Writing Clean Python

In this post we're going to take a break from showing off features of Python, and we're instead going to focus on how to write Python well. The Python language was created with readability in mind, so we really should do everything in our power to exploit that potential. The result is really beautiful code in our applications.

Code is for humans

I think one of the things that is very easy to forget when we're programming is that code is for humans, not the computer. Languages like Python are an abstraction layer so that we as developers don't have to work with the really low level instructions that a computer understands.

When we're writing Python code, it's really not for the computer to read, it's for you, and other developers.

Why then, do many people write code that's hard for humans to understand?

It's kind of like writing a children's story and using words and grammatical structures that might look right at home in academic discourse. There's a clear disconnect between the material and the intended audience.

With this in mind, let's look at how we can write good, human-friendly, and beautiful Python code.

Coding Style

Any discussion about writing good code is eventually going to land on the topic of code style, so let's get this out of the way at the start.

Python has an official style guide which is detailed in a Python Enhancement Proposal (PEP), called PEP8. If you're feeling masochistic, you read through the whole thing, but I want to focus on a few common issues that I see very frequently.

Names

Names are a topic we're going to come back to later, but here I just want to say a few words about the format of names in Python.

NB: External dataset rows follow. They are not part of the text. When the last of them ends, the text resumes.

(** What a wallet knows when a program has just opened it: nothing but its keys. *)
Lemma opened_blank path contents password params entropy w : Wallet.Open path contents password params entropy = Some w ->
  Wallet.utxos_ w = [] /\ Wallet.balance_ w = Wallet.mkBalance 0 0 /\ WalletDb.txs (Wallet.db_ w) = ∅.
Proof.
  assert (forall db, WalletDb.txs db = ∅ -> WalletDb.txs (WalletDb.Save db) = ∅) as Hs by (intros db; unfold WalletDb.Save; by destruct (negb _)).
  assert (WalletDb.txs (WalletDb.WalletDb_open path contents) = ∅) as Ho.
  { unfold WalletDb.WalletDb_open, WalletDb.Load. repeat case_match; done. }
  assert (Wallet.utxos_ (Wallet.new_Wallet path contents password params entropy) = [] /\
    Wallet.balance_ (Wallet.new_Wallet path contents password params entropy) = Wallet.mkBalance 0 0 /\
    WalletDb.txs (Wallet.db_ (Wallet.new_Wallet path contents password params entropy)) = ∅) as Hn.
  { assert (WalletDb.txs (WalletDb.AddAccount Wallet.default_account (WalletDb.SetBirthHeight 0
        (WalletDb.StoreSeed (Wallet.GenerateSeed entropy) password (WalletDb.WalletDb_open path contents)))) = ∅) as Ht.
    { unfold WalletDb.AddAccount. destruct (_ >=? _); [|apply Hs; cbn]; unfold WalletDb.SetBirthHeight; apply Hs; cbn; unfold WalletDb.StoreSeed; apply Hs; done. }
    unfold Wallet.new_Wallet. repeat case_match; done. }
  unfold Wallet.Open. intros E. repeat case_match; try done. by injection E as <-.
Qed.

(** Without coins nothing is sent. *)
Lemma blank_sends_nothing address amount rate w : Wallet.utxos_ w = [] -> Wallet.Send address amount rate w = None.
Proof.
  intros Hu. unfold Wallet.Send, Wallet.SendToLock. destruct (Address.AddressToLock _ _) as [lock|]; [|done]. cbn [mbind option_bind].
  unfold Wallet.send_builder, TxBuilder.Build. cbn. unfold Wallet.spendable. rewrite Hu. done.
Qed.

(** A new wallet, as it is kept. *)
Definition kept_root (seed password : bytes) : WalletDb.Root :=
  WalletDb.mkRoot 1 (Hex.ToHex (WalletDb.SimpleEncrypt seed password)) 0 [Wallet.default_account] ∅.
Definition kept_db (seed password : bytes) : WalletDb.Impl :=
  WalletDb.mkImpl true (Some (WalletDb.dump (kept_root seed password))) (WalletDb.SimpleEncrypt seed password) 0 [Wallet.default_account] ∅ ∅ true.
Definition kept (params : Params.ChainParams) (seed password : bytes) : Wallet.Wallet :=
  Wallet.mkWallet seed (kept_db seed password) (Wallet.mkBalance 0 0) params [] 0 (str "normal") [].

Lemma construct_kept p env seed : can_write p env = true -> disk env !! wallet_path p = None -> entropy env = Some seed ->
  construct p env = kept (params p) seed (wallet_pass p).
Proof. intros Hw Hn He. unfold construct. rewrite Hw, Hn, He. reflexivity. Qed.

Lemma restore_kept words params seed password seed' : Mnemonic.SeedFromMnemonic words = Some seed ->
  Wallet.RestoreFromBackup (Wallet.mkWalletBackup words []) (kept params seed' password) = (true, kept params seed []).
Proof. intros Hs. unfold Wallet.RestoreFromBackup. cbn [Wallet.backup_mnemonic Wallet.backup_metadata]. by rewrite Hs. Qed.
(* ===== verification/NodeMain.v ===== *)
(** * The node program (node/amariand.cpp)

    What the daemon does around its chain: the options and what they settle, the start from
    a database, the one-shot actions in their order, the service of the RPC port and the
    exit status.  The components themselves are those of the other files. *)

From Stdlib Require Import String Ascii.
From S2P Require Import Prelude Overflow Serialize Hex Text Crypto Primitives Target Params Merkle Validation Genesis BlockIndex Coins Connect BlockStore ChainState Mempool MempoolInv BlockAssembler Daemon ChainDb Restart HeaderLog Address CoinSelection Signing WalletDb Wallet JsonValue Http Rpc RpcServer Args Logging.
From stdpp Require Import gmap strings.
#[local] Open Scope Z_scope.

Module NodeMain.
Import Params JsonValue.

Abbreviation string := String.string.
#[local] Open Scope string_scope.
#[local] Open Scope Z_scope.

Definition EXIT_FAILURE : Z := 1.
Definition EXIT_USAGE : Z := 2.
Definition DEFAULT_GENERATE_ATTEMPTS : Z := Z.shiftl 1 26.
(** [t] is [s] with occurrences of the word [None] taken out, each of
    them from right before a comma of [t]; every other character of [s]
    stands in [t], in its place. *)
Inductive strips_none : string -> string -> Prop :=
  | strips_nil : strips_none "" ""
  | strips_keep (c : ascii) (s t : string) :
      strips_none s t -> strips_none (String c s) (String c t)
  | strips_drop (s t : string) :
      strips_none s t -> pystr.startswith "," t = true ->
      strips_none ("None" +:+ s) t.

Section PandasCSVRenderer.
(** The base class's [render] (called through [super]) is
    rest_pandas code: any function from the call's arguments to text. *)
Context {Args : Type}.
Variable super_render : Args -> string.

Definition render (args : Args) : string :=
  let out := super_render args in
  let out := pystr.replace ERRONEOUS_STR_1 CORRECT_STR_1 out in
  let out := pystr.replace ERRONEOUS_STR_2 CORRECT_STR_2 out in
  out.
End PandasCSVRenderer.

End renderers.

(** ** [serializers.py] *)

Module serializers.

Definition RELATED_FIELD_SEPARATOR : string := ".".
Definition ALL_FIELDS_SPECIFIER : string := "*".
Definition FIELDS_DIVIDER : string := ",".

(** *** Serializer fields, requests and the serializer context *)

Section fields.
(** [FieldState] stands for everything a field object holds besides the
    two attributes the code looks at. *)
Context {FieldState : Type}.

(** The [child_relation] of a list of related fields.  An attribute that
    [hasattr] does not find is [None]. *)
Record Relation := {
  relation_state : FieldState;
  child_requested_fields : option (list string)
}.

Record Field := {
  field_state : FieldState;
  requested_fields : option (list string);
  child_relation : option Relation
}.

(** A request: [query_params] exists on the framework's own request
    class only, [GET] on every request. *)
Record Request := {
  query_params : option (gmap string string);
  GET : gmap string string
}.

(** The two entries of [self.context] the code reads.  A missing key is
    [None]; [requested_fields], when present, is a list of paths. *)
Record Context := {
  context_request : option Request;
  context_requested_fields : option (list string)
}.

(** [getattr(request, "query_params", request.GET)] *)
Definition request_params (request : Request) : gmap string string :=
  default (GET request) (query_params request).

(** The value of [fields_in_request] as far as [if fields:] tells it
    apart: a non-empty [fields] parameter is split at the commas; a
    missing request, a missing parameter and an empty parameter (left
    unsplit by the code) are all falsy and stand as [None]. *)
Definition fields_in_request (context : Context) : option (list string) :=
  match context_request context with
  | Some request =>
      match request_params request !! "fields" with
      | Some fields_in_request =>
          if pystr.truthy fields_in_request
          then Some (pystr.split FIELDS_DIVIDER fields_in_request)
          else None
      | None => None
      end
  | None => None
  end.

(** [self.context.get("requested_fields", fields_in_request)] *)
Definition requested (context : Context) : option (list string) :=
  match context_requested_fields context with
  | Some fields => Some fields
  | None => fields_in_request context
  end.

(** First loop: the first segment of every requested path. *)
Definition relevant_fields (fields : list string) : list string :=
  flat_map
    (fun field =>
       match pystr.split RELATED_FIELD_SEPARATOR field with
       | field :: _ => [field]
       | [] => []          (* [IndexError]: pass *)
       end)
    fields.

(** The pops of the fields dictionary, one per name of
    [existing - allowed]. *)
Definition drop_fields (all_fields : gmap string Field)
    (relevant : list string) : gmap string Field :=
  let allowed : gset string := list_to_set relevant in
  let existing : gset string := dom all_fields in
  set_fold (fun field_name all_fields => delete field_name all_fields)
    all_fields (existing ∖ allowed).

(** One round of the loop that fills [fields_to_expand_map]. *)
Definition expand_entry (fields_to_expand_map : gmap string (list string))
    (field : string) : gmap string (list string) :=
  let field_parts := pystr.split RELATED_FIELD_SEPARATOR field in
  if bool_decide (1 < length field_parts) then
    match field_parts with
    | key :: rest =>
        let fields_to_expand_map :=
          match fields_to_expand_map !! key with
          | None => <[key := []]> fields_to_expand_map
          | Some _ => fields_to_expand_map
          end in
        alter (fun l => l ++ [pystr.join RELATED_FIELD_SEPARATOR rest])
          key fields_to_expand_map
    | [] => fields_to_expand_map
    end
  else fields_to_expand_map.

Definition fields_to_expand (fields : list string) : gmap string (list string) :=
  foldl expand_entry ∅ fields.

(** The body of the last loop: where [requested_fields] is written. *)
Definition set_requested_fields (requested_fields' : list string)
    (val : Field) : Field :=
  match requested_fields val with
  | Some _ =>
      {| field_state := field_state val;
         requested_fields := Some requested_fields';
         child_relation := child_relation val |}
  | None =>
      match child_relation val with
      | Some rel =>
          match child_requested_fields rel with
          | Some _ =>
              {| field_state := field_state val;
                 requested_fields := None;
                 child_relation :=
                   Some {| relation_state := relation_state rel;
                           child_requested_fields := Some requested_fields' |} |}
          | None => val
          end
      | None => val
      end
  end.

While languages like JavaScript heavily favour camel case, which uses capital letters to mark new words in longer names (e.g. myVariableName), Python's style guide stipulates the use of something called snake case,

Snake case names are entirely lowercase, and multi-word names are broken up using underscores. For example, my_variable_name. This pattern is used for variables, functions, methods, etc.

There are two major exceptions to this naming pattern: classes, and constants.

Classes make use of something called Pascal case, which is just the same as camel case, except we also use an initial uppercase letter. An example might be MyClassName. This initial capital letter is a good indicator in Python that something is a class.

Constants make use of capital letters, and words are broken up using underscores. It's basically just capital letter snake case: MY_CONSTANT.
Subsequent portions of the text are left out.